* _PROBLEM DESCRIPTION_:
Transcribe exactly the line that contains "End ConcactMore." and each line that comes after it in the material, the last line included, and nothing more.

* _RECORDED INFORMATION_:

(** X24: [concact] keeps the invariant of the Map and moves no entry of the
    receiver: the keys it had stay first, in their order; afterwards the
    receiver has every key of every argument. *)
Theorem concact_keeps_positions (fuel : nat) :
  records_bound (objs st) this tl groups < fuel →
  ∃ st1 tl1,
    Group.concact fuel groups this st = (Ok this, st1)
    ∧ objs st1 !! this = Some (OGroup tl1)
    ∧ wf_heap (objs st1)
    ∧ JsMap.keys tl `prefix_of` JsMap.keys tl1
    ∧ JsMap.size tl ≤ JsMap.size tl1
    ∧ ∀ g gl, NotFn (VRef g) ∈ groups → objs st !! g = Some (OGroup gl) →
        Group.hasAll (KeyArray (JsMap.keys gl)) this st1 = (Ok true, st1).
Proof using Hthis Hheap Hgroups.
  intros Hfuel. pose proof (Hheap _ _ Hthis) as Hwf.
  destruct (concact_loop this fuel groups st tl Hthis Hwf Hgroups Hfuel)
    as (st1 & Hrun & Ho & Hc).
  set (tl1 := merge tl (sources (objs st) this groups)) in *.
  assert (objs st1 !! this = Some (OGroup tl1)) as Hcur
    by (rewrite Ho; by eapply lookup_put).
  exists st1, tl1. split_and!.
  - unfold Group.concact.
    assert (get_heap st = (Ok (objs st), st)) as Hh by done.
    rewrite (bind_Ok _ _ _ _ _ Hh), Hgroups. cbn [negb].
    by rewrite (bind_Ok _ _ _ _ _ Hrun).
  - done.
  - rewrite Ho. apply wf_heap_insert; [done | by apply wf_merge].
  - apply keys_merge_prefix.
  - rewrite <- !length_keys. apply prefix_length, keys_merge_prefix.
  - intros g gl Hg Hgl. cbn [Group.hasAll]. rewrite (array_every_has _ _ _ Hcur).
    do 2 f_equal. apply forallb_forall. intros k Hk%list_elem_of_In.
    destruct (decide (g = this)) as [->|Hne].
    + rewrite Hthis in Hgl. injection Hgl as <-. apply has_true.
      eapply elem_of_prefix; [exact Hk | apply keys_merge_prefix].
    + subst tl1. rewrite has_merge. rewrite (bool_decide_true (k ∈ _)); [apply orb_true_r|].
      unfold JsMap.keys in Hk. apply list_elem_of_fmap in Hk as (e & -> & He).
      apply list_elem_of_fmap. exists e. split; [done|]. by eapply elem_of_sources.
Qed.

(** X25: Called a second time with the same arguments, [concact] changes
    nothing. *)
Theorem concact_twice (fuel : nat) :
  length tl + 2 * length (sources (objs st) this groups) < fuel →
  longest (objs st) groups < fuel →
  ∃ st1 st2,
    Group.concact fuel groups this st = (Ok this, st1)
    ∧ Group.concact fuel groups this st1 = (Ok this, st2)
    ∧ objs st2 = objs st1.
Proof using Hthis Hheap Hgroups.
  intros Hfuel1 Hfuel2. pose proof (Hheap _ _ Hthis) as Hwf.
  destruct (concact_loop this fuel groups st tl Hthis Hwf Hgroups)
    as (st1 & Hrun1 & Ho1 & _).
  { unfold records_bound. lia. }
  set (S := sources (objs st) this groups) in *.
  assert (objs st1 !! this = Some (OGroup (merge tl S))) as Hcur
    by (rewrite Ho1; by eapply lookup_put).
  assert (forallb (instanceof_Group (objs st1)) groups = true) as Hgroups1.
  { rewrite Ho1. erewrite forallb_pointwise; [exact Hgroups|].
    intros a. by eapply instanceof_insert. }
  destruct (concact_loop this fuel groups st1 (merge tl S) Hcur (wf_merge _ _ Hwf) Hgroups1)
    as (st2 & Hrun2 & Ho2 & _).
  { unfold records_bound. rewrite Ho1, sources_insert. fold S.
    pose proof (longest_insert this (objs st) (merge tl S) groups).
    pose proof (length_merge tl S). lia. }
  assert (∀ s, get_heap s = (Ok (objs s), s)) as Hh by done.
  exists st1, st2. split_and!.
  - unfold Group.concact. rewrite (bind_Ok _ _ _ _ _ (Hh st)), Hgroups. cbn [negb].
    by rewrite (bind_Ok _ _ _ _ _ Hrun1).
  - unfold Group.concact. rewrite (bind_Ok _ _ _ _ _ (Hh st1)), Hgroups1. cbn [negb].
    by rewrite (bind_Ok _ _ _ _ _ Hrun2).
  - assert (sources (objs st1) this groups = S) as HS
      by (rewrite Ho1; apply sources_insert).
    rewrite Ho2, HS, merge_twice by done. by apply list_insert_id.
Qed.

End ConcactMore.

(** ** The further theorems at concrete inputs *)

Lemma wf_heap_abc : wf_heap (objs st_abc).
Proof.
  intros [|r] sl H; cbn in H; [|done]. injection H as <-. apply wf_abc.
Qed.

Lemma wf_heap_a_ab : wf_heap (objs st_a_ab).
Proof.
  intros [|[|r]] sl H; cbn in H; [| |done]; injection H as <-;
    apply (bool_decide_unpack _); by vm_compute.
Qed.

* _FINISHED TASK_:
End ConcactMore.

(** ** The further theorems at concrete inputs *)

Lemma wf_heap_abc : wf_heap (objs st_abc).
Proof.
  intros [|r] sl H; cbn in H; [|done]. injection H as <-. apply wf_abc.
Qed.

Lemma wf_heap_a_ab : wf_heap (objs st_a_ab).
Proof.
  intros [|[|r]] sl H; cbn in H; [| |done]; injection H as <-;
    apply (bool_decide_unpack _); by vm_compute.
Qed.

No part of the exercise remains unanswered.